History

United Kingdom
- Name: MV Ardingly
- Operator: Stephenson Clarke Shipping, Newcastle upon Tyne
- Builder: SP Austin & Son Ltd, Southwick, Sunderland
- Yard number: 406
- Launched: 25 October 1950
- Completed: 1951
- Acquired: 1951
- Out of service: 1971
- Fate: Sold

United Kingdom
- Name: MV Ballyrobert
- Operator: John Kelly, Belfast
- Acquired: 1971
- Out of service: 1977
- Identification: IMO number: 5022778
- Fate: Sold

Cyprus
- Name: MV Lucky Trader
- Acquired: 1977
- Out of service: 1982
- Identification: IMO number: 5022778
- Fate: Scrapped at Piraeus, Greece, 1982

General characteristics
- Class & type: Coaster
- Tonnage: 1,473 GRT; 1,930 long tons (2,160 short tons; 1,960 t) deadweight
- Length: 240 ft 0 in (73.15 m)
- Beam: 36 ft 4 in (11.07 m)
- Draught: 20 ft 0 in (6.10 m)
- Capacity: 1,860 long tons (2,080 short tons; 1,890 t)

= MV Ardingly =

MV Ardingly was a coaster built in 1951 as a collier for Stephenson Clarke Shipping. She carried coal from North East England to ports in Southern England until this trade declined early in the 1960s. Stephenson Clarke then transferred her to carrying bulk cargoes including limestone and grain.

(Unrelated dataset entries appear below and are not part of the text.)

(** X5.  Starting from a table in which no lead has follow_up off together
    with a follow-up date or notes, the application keeps it so: a create
    from a new lead's form, an update from the form of such a lead (each
    after any run of form events), a status change and a delete all leave
    [leads] without such a row. *)
Theorem application_keeps_follow_up_coupling :
  forall (user : option string) (evs : list FormEvent) (w : World),
    coupled (db w) ->
    coupled (db (handleSubmit user None (formRun None evs) w))
    /\ (forall l, followUpCleared (formDataOfLead l) ->
          coupled (db (handleSubmit user (Some l) (formRun (Some l) evs) w)))
    /\ (forall i s, coupled (db (handleStatusChange user i s w)))
    /\ (forall c i, coupled (db (handleDelete user c i w))).
Proof.
  intros user evs w Hw.
  destruct user as [uid |];
    [| split; [exact Hw | split; [intros; exact Hw | split; intros; exact Hw]]].
  split; [| split; [| split]].
  - pose proof (formRun_keeps_follow_up None evs) as Hform.
    intros r Hr.
    destruct (leads_handleSubmit_create uid (formRun None evs) w)
      as [H | [cols [Hcols [_ H]]]]; rewrite H in Hr; [now apply Hw |].
    apply in_app_iff in Hr. destruct Hr as [Hr | [<- | []]]; [now apply Hw |].
    rewrite formDataOfLead_insertedLead.
    apply (columns_keep_follow_up _ _ Hcols), Hform.
    intros _. split; reflexivity.
  - intros l Hl r Hr. rewrite db_handleSubmit_update in Hr.
    destruct (online w); [| now apply Hw].
    destruct (update_lead_db uid (hd "" (clock w)) (id l)
                (formData (formRun (Some l) evs)) (db w))
      as [H | [cols [Hcols [_ H]]]];
      rewrite H in Hr; [now apply Hw |].
    simpl in Hr. apply In_rewritten in Hr.
    destruct Hr as [Hr | [old [_ [_ ->]]]]; [now apply Hw |].
    rewrite formDataOfLead_updatedLead.
    apply (columns_keep_follow_up _ _ Hcols).
    now apply formRun_keeps_follow_up.
  - intros i s r Hr. rewrite db_handleStatusChange in Hr.
    destruct (online w); [| now apply Hw].
    simpl in Hr. apply In_rewritten in Hr.
    destruct Hr as [Hr | [old [Hold [_ ->]]]]; [now apply Hw |].
    apply followUpCleared_restated. now apply Hw.
  - intros c i r Hr. destruct c; [| now apply Hw].
    rewrite db_handleDelete in Hr.
    destruct (online w); [| now apply Hw].
    simpl in Hr. apply filter_In in Hr. now apply Hw.
Qed.

(** X6.  What is saved is what reopening shows.  The row a create has
    inserted, and the row a successful update has written over the stored
    row of a lead of the signed-in user, reopen in the form as the form
    data that was submitted, with the follow-up date and the amount as
    their columns read them; the update keeps the id, the owner and the
    creation time of the stored row. *)
Theorem saved_lead_reopens_as_stored :
  forall (uid : string) (st : FormState) (w : World),
    (forall row w1,
        createLead uid st w = (inr row, w1) ->
        In row (leads (db w1))
        /\ user_id row = uid
        /\ exists date amount,
             date_in (f_follow_up_date (formData st)) = Some date
             /\ numeric_10_2 (f_potential_amount (formData st)) = Some amount
             /\ formData (openForm (Some row))
                = with_columns date amount (formData st))
    /\ (forall l old date amount,
          leads_pk (db w) -> storedFor uid l old (db w) ->
          online w = true ->
          date_in (f_follow_up_date (formData st)) = Some date ->
          numeric_10_2 (f_potential_amount (formData st)) = Some amount ->
          lead_score_check (f_lead_score (formData st)) = true ->
          exists row,
            In row (leads (db (handleSubmit (Some uid) (Some l) st w)))
            /\ id row = id l /\ user_id row = uid
            /\ created_at row = created_at old
            /\ formData (openForm (Some row))
               = with_columns date amount (formData st)).
Proof.
  intros uid st w. split.
  - intros row w1 Hc.
    destruct (createLead_success _ _ _ _ _ Hc) as [[cols [Hcols ->]] [Hl _]].
    split; [rewrite Hl; apply in_or_app; right; now left |].
    split; [reflexivity |].
    destruct (columns_some _ _ Hcols) as [date [amount [Hd [Ha [_ ->]]]]].
    exists date, amount. split; [exact Hd |]. split; [exact Ha |].
    simpl. apply formDataOfLead_insertedLead.
  - intros l old date amount Hpk Hst Hon Hd Ha Hscore.
    assert (Hcols : columns (formData st)
                    = Some (with_columns date amount (formData st))).
    { unfold columns. rewrite Hd, Ha.
      unfold lead_score_check in Hscore. unfold int4.
      apply andb_true_iff in Hscore. destruct Hscore as [H0 H100].
      apply Z.leb_le in H0, H100.
      replace (-2147483648 <=? f_lead_score (formData st)) with true
        by (symmetry; apply Z.leb_le; lia).
      replace (f_lead_score (formData st) <=? 2147483647) with true
        by (symmetry; apply Z.leb_le; lia).
      reflexivity. }
    destruct (handleSubmit_update_own uid l old st w _ Hpk Hst Hon Hcols
                Hscore) as [Hrow _].
    destruct Hst as [_ [Hid Hu]].
    exists (updatedLead (hd "" (clock w))
              (with_columns date amount (formData st)) old).
    split; [exact Hrow |]. split; [exact Hid |]. split; [exact Hu |].
    split; [reflexivity |]. simpl. apply formDataOfLead_updatedLead.
Qed.

(* ===================================================================== *)
(** ** The keys of the tables along the handlers *)
(* ===================================================================== *)

Lemma NoDup_map_filter {Row Key : Type} (key : Row -> Key)
    (keep : Row -> bool) (rows : list Row)
    (Hkeys : NoDup (map key rows)) :
  NoDup (map key (filter keep rows)).
Proof.
  induction rows as [| r rows IH]; simpl in *; [constructor |].
  inversion Hkeys as [| ? ? Hr Hrows]; subst.
  destruct (keep r); simpl; [| now apply IH].
  constructor; [| now apply IH].
  intros Hin. apply Hr. apply in_map_iff in Hin.
  destruct Hin as [x [Hx Hin]]. apply filter_In in Hin.
  apply in_map_iff. exists x. tauto.
Qed.

Lemma same_link_key (a b : Link) :
  same_link a b = true <-> link_key a = link_key b.
Proof.
  unfold same_link, link_key.
  rewrite andb_true_iff, !String.eqb_eq. split.
  - intros [-> ->]. reflexivity.
  - intros H. injection H. auto.
Qed.

Lemma no_same_link (l : Link) (table : list Link) :
  existsb (same_link l) table = false ->
  ~ In (link_key l) (map link_key table).
Proof.
  intros H Hin. apply in_map_iff in Hin. destruct Hin as [x [Hk Hx]].
  assert (Ht : existsb (same_link l) table = true).
  { apply existsb_exists. exists x. split; [assumption |].
    apply same_link_key. now symmetry. }
  congruence.
Qed.

Lemma owns_lead_ref (uid : string) (d : Db) (l : Link) :
  owns_lead uid d l = true -> In (link_lead l) (map id (leads d)).
Proof.
  unfold owns_lead. rewrite existsb_exists. intros [r [Hr H]].
  apply andb_true_iff in H. destruct H as [H _].
  apply String.eqb_eq in H. rewrite <- H. now apply in_map.
Qed.

(** The rows [add_links] lets in belong to leads of the table and repeat
    no key, among themselves or with the rows already there. *)
Lemma add_links_accepted (uid : string) (d : Db) (rows : list Link) :
  forall table t,
    add_links uid d rows table = inr t ->
    (forall l, In l rows -> In (link_lead l) (map id (leads d)))
    /\ (NoDup (map link_key table) -> NoDup (map link_key t)).
Proof.
  induction rows as [|l rows IH]; intros table t H; simpl in H.
  - injection H as <-. split; [intros l [] | auto].
  - destruct (owns_lead uid d l) eqn:Ho; simpl in H; [| discriminate].
    destruct (existsb (same_link l) table) eqn:Hs; [discriminate |].
    destruct (IH _ _ H) as [Href Hnd]. split.
    + intros x [<- | Hx]; [now apply owns_lead_ref with uid | now apply Href].
    + intros Ht. apply Hnd. rewrite map_app. simpl.
      apply NoDup_app; [assumption | repeat constructor; intros [] |].
      intros k Hk [<- | []]. now apply (no_same_link l table).
Qed.

Lemma insert_links_result (catalog : list CatalogItem) (uid : string)
    (d : Db) (rows table : list Link) :
  snd (insert_links catalog uid d rows table) = table
  \/ (snd (insert_links catalog uid d rows table) = table ++ rows
      /\ fst (insert_links catalog uid d rows table) = None
      /\ (forall l, In l rows ->
            In (link_lead l) (map id (leads d))
            /\ In (link_item l) (map item_id catalog))
      /\ (NoDup (map link_key table) ->
          NoDup (map link_key (table ++ rows)))).
Proof.
  unfold insert_links.
  destruct (add_links uid d rows table) as [e | t] eqn:Hadd; [now left |].
  pose proof (add_links_appends _ _ _ _ _ Hadd) as Ht. subst t.
  destruct (add_links_accepted _ _ _ _ _ Hadd) as [Href Hnd].
  destruct (forallb _ rows) eqn:Hfk; [| now left].
  right. repeat split; auto.
  rewrite forallb_forall in Hfk. specialize (Hfk l H).
  apply existsb_exists in Hfk. destruct Hfk as [p [Hp He]].
  apply String.eqb_eq in He. rewrite <- He. now apply in_map.
Qed.

Lemma constraints_insert_lead (uid newId t : string) (fd : FormData)
    (d : Db) :
  constraints d -> constraints (snd (insert_lead uid newId t uid fd d)).
Proof.
  intros H. unfold insert_lead.
  destruct (columns fd) as [cols|]; [| exact H].
  destruct (negb (uid =? uid)%string); [exact H |].
  destruct (negb (lead_score_check _)); [exact H |].
  destruct (existsb _ (leads d)) eqn:Hex; [exact H |].
  destruct H as [Hpk [Hrl [Hrc Hu]]].
  simpl. unfold constraints, leads_pk, links_ref_leads. simpl.
  split; [| split; [| split; assumption]].
  - rewrite map_app. simpl.
    apply NoDup_app; [assumption | repeat constructor; intros [] |].
    intros k Hk [<- | []].
    apply in_map_iff in Hk. destruct Hk as [r [Hid Hr]].
    assert (Ht : existsb (fun r0 => (id r0 =? newId)%string) (leads d) = true).
    { apply existsb_exists. exists r. split; [assumption |].
      now apply String.eqb_eq. }
    congruence.
  - intros l Hl. rewrite map_app. apply in_or_app. left. now apply Hrl.
Qed.

Lemma map_id_rewritten (uid i : string) (g : Lead -> Lead) (ls : list Lead) :
  (forall x, id (g x) = id x) ->
  map id (map (fun x => if targets uid i uid x then g x else x) ls)
  = map id ls.
Proof.
  intros Hg. rewrite map_map. apply map_ext. intros x.
  destruct (targets uid i uid x); [apply Hg | reflexivity].
Qed.

Lemma constraints_rewritten (uid i : string) (g : Lead -> Lead) (d : Db) :
  (forall x, id (g x) = id x) ->
  constraints d ->
  constraints
    (with_leads (map (fun x => if targets uid i uid x then g x else x)
                     (leads d)) d).
Proof.
  intros Hg [Hpk [Hrl [Hrc Hu]]].
  unfold constraints, leads_pk, links_ref_leads. simpl.
  rewrite (map_id_rewritten uid i g (leads d) Hg). auto.
Qed.

Lemma constraints_update_lead (uid t i : string) (fd : FormData) (d : Db) :
  constraints d -> constraints (snd (update_lead uid t i uid fd d)).
Proof.
  intros H.
  destruct (update_lead_db uid t i fd d) as [-> | [cols [_ [_ ->]]]];
    [assumption | now apply constraints_rewritten].
Qed.

Lemma constraints_update_status (uid t i : string) (s : LeadStatus)
    (d : Db) :
  constraints d -> constraints (snd (update_status uid t i uid s d)).
Proof. intros H. simpl. now apply constraints_rewritten. Qed.

Lemma constraints_delete_lead (uid i : string) (d : Db) :
  constraints d -> constraints (snd (delete_lead uid i uid d)).
Proof.
  intros [Hpk [Hrl [[Hrp Hrs] [Hup Hus]]]].
  unfold constraints, leads_pk, links_ref_leads, links_ref_catalog,
    links_unique. simpl.
  split; [now apply NoDup_map_filter |].
  split; [| split; [split | split; now apply NoDup_map_filter]].
  - intros l Hl.
    assert (Hkept : In l (lead_products d) \/ In l (lead_services d)).
    { destruct Hl as [Hl | Hl]; apply filter_In in Hl; tauto. }
    assert (Hnot : arr_includes
                     (map id (filter (targets uid i uid) (leads d)))
                     (link_lead l) = false).
    { destruct Hl as [Hl | Hl]; apply filter_In in Hl;
        now apply negb_true_iff. }
    apply arr_includes_not_In in Hnot.
    pose proof (Hrl l Hkept) as Hin. apply in_map_iff in Hin.
    destruct Hin as [r [Hid Hr]]. apply in_map_iff. exists r.
    split; [assumption |]. apply filter_In. split; [assumption |].
    destruct (targets uid i uid r) eqn:Ht; [| reflexivity].
    exfalso. apply Hnot. rewrite <- Hid. apply in_map.
    apply filter_In. tauto.
  - intros l Hl. apply filter_In in Hl. now apply Hrp.
  - intros l Hl. apply filter_In in Hl. now apply Hrs.
Qed.
(** The item of a group job=foo, instance=bar with one metric. *)
Lemma labelled_item_key_witness :
  let parse := fun s : string =>
                 if String.eqb s "0001-01-01T00:00:01Z"
                 then Some 1000000000%Z else None in
  let o : gmap string JSON :=
    {["job" := JString "foo"; "instance" := JString "bar"]} in
  let data : gmap string JSON :=
    <["labels" := JObject o]>
      (<["baz" := JObject (<["time_stamp" :=
                               JString "0001-01-01T00:00:01Z"]> ∅)]>
         (<["last_push_successful" := JBool true]> ∅)) in
  let g := {| Labels := <["job" := "foo"]> (<["instance" := "bar"]> ∅);
              Metrics := <["baz" := mkMetric 1000000000%Z]> ∅ |} in
  parseMetricsGroup parse data = Some g /\
  LabelNamesMatch g ["job"; "instance"] = true /\
  Key g = Some "job/foo/instance/bar".
Proof.
  intros parse o data g.
  assert (Hg : parseMetricsGroup parse data = Some g) by by vm_compute.
  split; [exact Hg|].
  apply (labelled_item_key parse data o g "foo" "bar");
    [by vm_compute | done | exact Hg].
Defined.

(** ** The earlier revisions *)

Lemma loop_body_rev2 (clock : nat -> Time) (exp : Time) (g : MetricsGroup)
    (s : World * list string) :
  (forall newest,
     MaxTimestamp (Metrics g) = Some newest -> Before newest exp = false) ->
  loop_body clock exp g s = main_rev2.loop_body clock g s.
Proof.
  intros Hfresh. destruct s as [w rk].
  unfold loop_body, main_rev2.loop_body.
  destruct (negb (LabelNamesMatch g ["job"; "instance"])); [done|].
  destruct (Key g) as [key|]; [|done].
  destruct (MinTimestamp _) as [ts|]; [|done].
  destruct (states w !! key) as [st|]; [|done].
  destruct (MaxTimestamp_spec (Metrics g)) as (newest & Hmax & _).
  by rewrite Hmax, (Hfresh newest Hmax).
Qed.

Many Stephenson Clarke ships were named after places in South East England. MV Ardingly may have been so named because one Stephenson Clarke director, Mr. P.G. Wallace, had been a pupil at Ardingly College in 1909.

In 1971 Stephenson Clarke sold her and a sister ship, MV Steyning, to John Kelly in Northern Ireland. Kelly renamed her MV Ballyrobert after the village of Ballyrobert in County Antrim.

In 1977 Kelly sold her to a Cypriot operator who renamed her MV Lucky Trader. She was sold for scrap and broken up in Piraeus near Athens 1982.